Diese Tatsachen zeigen zweierlei Dinge auf. Zum einen hätten wir die erfreuliche Botschaft,
dass man sich darum bemüht, Kulturelles zu fördern und auch bereit ist, dafür Traditionen
aufzugeben und Gewohnheiten zu brechen. Zum anderen zeigt es genau auf, was alles
möglich wäre und was im Fall KuGL versäumt wurde. Zudem muss man erkennen, dass die
Stadt kein Interesse hat, dass die Jugend etwas selbst in die Hand nimmt. Es geht so weit,
dass sie den Jugendlichen mit besagter Bewilligungsverweigerung sogar noch Steine in den
Weg legt und so versucht, sie mundtot zu machen. Ganz zu schweigen davon, dass beim
Musikfest die Nachfrage der Stadtbewohner ziemlich verhalten ausgefallen ist, während
beim Fall KuGl fast 10% mit ihrer Unterschrift das Anliegen aussprechen, die Stadt solle sich
mit ALLEN Mitteln um den Erhalt des Kulturlokals kümmern.

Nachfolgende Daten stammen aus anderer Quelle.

Lemma get_pg_ok s p : tree_ok s -> in_ssd s p -> get_pg s p = Ok ((blk_at s p).(pg) p.(g_pg)).
Proof.
  intros T Hp. unfold get_pg. rewrite get_blk_ok by done. cbn [mbind result_mbind result_bind].
  apply cell_in. rewrite blk_npgs by done. apply Hp.
Qed.

(** Changing a block changes that block only. *)
Lemma mod_blk_ok s p f b :
  tree_ok s -> in_ssd s p -> f (blk_at s p) = Ok b -> b.(npgs) = (blk_at s p).(npgs) ->
  exists s', mod_blk s p f = Ok s' /\ tree_ok s' /\ s'.(sp) = s.(sp) /\
    forall q, blk_at s' q = if decide (same_blk p q) then b else blk_at s q.
Proof.
  intros T Hin Ef En. pose proof Hin as (Hc & Hl & Hp & Hb & _).
  destruct (ok_luns _ T _ Hc) as [N L]. destruct (L _ Hl) as [L1 L2 L3].
  assert (Hp' : 0 <= g_pl p < npls (lun (ch s (g_ch p)) (g_lun p))) by (by rewrite L1).
  unfold mod_blk, mod_lun, mod_ch. unfold blk_at in Ef.
  rewrite modify_in by done. rewrite modify_in by (by rewrite N). rewrite modify_in by done.
  rewrite modify_in by (by rewrite L2). rewrite Ef. cbn [mbind result_mbind result_bind].
  eexists. split; [reflexivity|]. split; [|split; [done|]].
  - destruct T as [G U C P]. split; try done; intros i Hi; cbn in *; rewrite upd_case; case_cmp;
      try (by apply U); try (by apply C); cbn.
    split; [done|]. intros j Hj. rewrite upd_case. case_cmp; [|by apply L].
    split; cbn; [done| |].
    + intros k Hk. rewrite upd_case. case_cmp; [|by apply L2]. cbn. by apply L2.
    + intros k m Hk Hm. rewrite upd_case. case_cmp; [|by apply L3]. cbn. rewrite upd_case.
      case_cmp; [|by apply L3]. rewrite En. by apply blk_npgs.
  - intros q. unfold blk_at. cbn. rewrite upd_case.
    destruct (Z.eqb_spec (g_ch q) (g_ch p)) as [E1|E1].
    2:{ rewrite decide_False; [done|]. by intros (X & _). }
    cbn. rewrite upd_case, <- E1. destruct (Z.eqb_spec (g_lun q) (g_lun p)) as [E2|E2].
    2:{ rewrite decide_False; [done|]. by intros (_ & X & _). }
    cbn. rewrite upd_case, <- E2. destruct (Z.eqb_spec (g_pl q) (g_pl p)) as [E3|E3].
    2:{ rewrite decide_False; [done|]. by intros (_ & _ & X & _). }
    cbn. rewrite upd_case, <- E3. destruct (Z.eqb_spec (g_blk q) (g_blk p)) as [E4|E4].
    2:{ rewrite decide_False; [done|]. by intros (_ & _ & _ & X). }
    by rewrite decide_True.
Qed.

(** ** Witnesses *)

Definition ex_spp : ssdparams :=
  match ssd_init_params (Z.shiftl 1 30) 1 with
  | Ok p => p
  | Err _ => mk_params 0 0 0 0 0 0 0 0 0 0 0 0 0 0 false (fun _ => 0) (fun _ => 0) 0 0 0 0 0 0 0 0 0 0
     0 0 0 0 0 0 0 0 0 0 0 0 0 0 0 0 0 0 0 0 0
  end.

Definition ex_page : nand_page := mk_page (fun _ => SEC_FREE) 8 PG_FREE.
Definition ex_block : nand_block := mk_block (fun _ => ex_page) 32 0 0 0 0 0 0.
Definition ex_lun : nand_lun := mk_lun (fun _ => mk_plane (fun _ => ex_block) ex_spp.(blks_per_pl)) 1 7000 false.
Definition ex_ssd : ssd :=
  mk_ssd ex_spp (fun _ => mk_channel (fun _ => ex_lun) 8 (mk_ch 0 0 0 26 0 152 (fun _ => 26)))
    ex_ch (buffer_init 4194304) false 0.

Lemma ex_geom : geom ex_spp.
Proof. split; split_and?; try (intros [| |]; split_and!); vm_compute; congruence. Qed.

Lemma ex_ssd_ok : tree_ok ex_ssd.
Proof.
  assert (E26 : u8 26 = 26) by reflexivity.
  split; [apply ex_geom| | |].
  - intros i Hi. split; [done|]. intros j Hj. by split.
  - intros i Hi. split; [|cbn; lia]. split; cbn -[u8]; rewrite ?NR_val, ?E26; try lia;
      intros; unfold slot; cbn; lia.
  - split; [apply ex_ch_inv|cbn; lia].
Qed.

Definition ex_cmd (o : nand_op) (pgi : Z) : nand_cmd :=
  mk_cmd o 4096 5000 true (mk_ppa pgi 3 0 2 1 0).
Definition ex_clock (n : nat) : Z := 4000 + Z.of_nat n.

Lemma ex_in_ssd pgi : 0 <= pgi < 32 -> in_ssd ex_ssd (mk_ppa pgi 3 0 2 1 0).
Proof. intros H. unfold in_ssd. cbn [g_ch g_lun g_pl g_blk g_pg]. vm_compute in H |- *. repeat split; try apply H; congruence. Qed.

Lemma ppa_round_trip_witness :
  ppa_of (ppa_val (mk_ppa 17 9 0 3 5 0)) = mk_ppa 17 9 0 3 5 0.
Proof.
  apply (proj1 (ppa_round_trip (mk_ppa 17 9 0 3 5 0) 0)). repeat split; vm_compute; congruence.
Defined.

Lemma ssd_init_params_correct_witness :
  exists spp, ssd_init_params 1073741824 2 = Ok spp /\ geom spp /\
    1073741824 / 2 <= spp.(tt_pgs) * spp.(pgsz) < 1073741824 / 2 + line_bytes spp.
Proof.
  apply (ssd_init_params_correct 1073741824 2); [lia|reflexivity|vm_compute; split; congruence].
Defined.

Lemma ssd_init_correct_witness :
  exists s', ssd_init ex_ssd ex_spp = Ok s' /\ s'.(sp) = ex_spp /\ tree_ok s' /\
    (forall i, 0 <= i < ex_spp.(nchs) -> fresh_channel ex_spp (s'.(ch) i)) /\
    s'.(write_buffer) = buffer_init ex_spp.(write_buffer_size).
Proof. apply (ssd_init_correct ex_ssd ex_spp), ex_geom. Defined.

Lemma ssd_advance_nand_correct_witness :
  exists t s', ssd_advance_nand ex_clock ex_ssd (ex_cmd NAND_READ 4) = Ok (t, s') /\
    nand_post ex_clock ex_ssd (ex_cmd NAND_READ 4) t s'.
Proof.
  apply (ssd_advance_nand_correct ex_clock ex_ssd (ex_cmd NAND_READ 4));
    [apply ex_ssd_ok|done|apply ex_in_ssd; lia|split; cbn; lia|vm_compute; split; congruence|].
  vm_compute. split; congruence.
Defined.

Lemma ssd_advance_nand_leaks_lock_witness :
  exists t s', ssd_advance_nand ex_clock ex_ssd (ex_cmd (NAND_OTHER 7) 4) = Ok (t, s') /\
    forall c', ssd_advance_nand ex_clock s' c' = Err HANG.
Proof.
  apply (ssd_advance_nand_leaks_lock ex_clock ex_ssd (ex_cmd (NAND_OTHER 7) 4));
    [apply ex_ssd_ok|done|]. right. split; [apply ex_in_ssd; lia|by exists 7].
Defined.

Lemma ssd_next_idle_time_correct_witness :
  exists r, ssd_next_idle_time ex_clock ex_ssd = Ok r /\ 4000 <= r /\
    (forall i j, 0 <= i < ex_ssd.(sp).(nchs) -> 0 <= j < ex_ssd.(sp).(luns_per_ch) ->
       avail_time ex_ssd i j <= r) /\
    (r = 4000 \/ exists i j, 0 <= i < ex_ssd.(sp).(nchs) /\ 0 <= j < ex_ssd.(sp).(luns_per_ch) /\
       avail_time ex_ssd i j = r).
Proof. apply (ssd_next_idle_time_correct ex_clock ex_ssd), ex_ssd_ok. Defined.

Lemma csb_read_takes_no_time_witness :
  get_cell ex_ssd (ex_cmd NAND_READ 17).(cppa) = Ok CELL_TYPE_CSB /\
  busy_time ex_ssd (ex_cmd NAND_READ 17) = 0.
Proof. apply (csb_read_takes_no_time ex_ssd (ex_cmd NAND_READ 17)); [apply ex_ssd_ok|done|cbn; lia]. Defined.

Lemma buffer_ledger_witness :
  (mk_buffer 4096 2048).(bsize) = 4096 /\ (mk_buffer 4096 2048).(remaining) + 2048 = 4096 /\
  0 <= (mk_buffer 4096 2048).(remaining) <= 4096.
Proof.
  apply (buffer_ledger 4096 [BAlloc 1024; BAlloc 8192; BAlloc 2048; BRelease 1024]);
    [lia|vm_compute; repeat split; congruence|reflexivity].
Defined.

Quod erat demonstrandum: Herr E. Michel (Leiter Baubewilligungen) rechtfertigte sich im
Tagblatt vom 12. März 2011 auf die Kritik unsererseits an der erneut gewährten
Fristverlängerung zugunsten des Klägers, mit den Worten: „Solche Nachfristen seien üblich,
ja sogar die Regel.“ Im Vergleich zu den vorgenommenen Regel- und Traditionsbrüchen vom
Musikfest, scheint eine solche, gesetzlich nicht verankerte Regel doch das erste zu sein, wo
die Stadt aktiv ihr Interesse am Erhalt hätte aufzeigen können.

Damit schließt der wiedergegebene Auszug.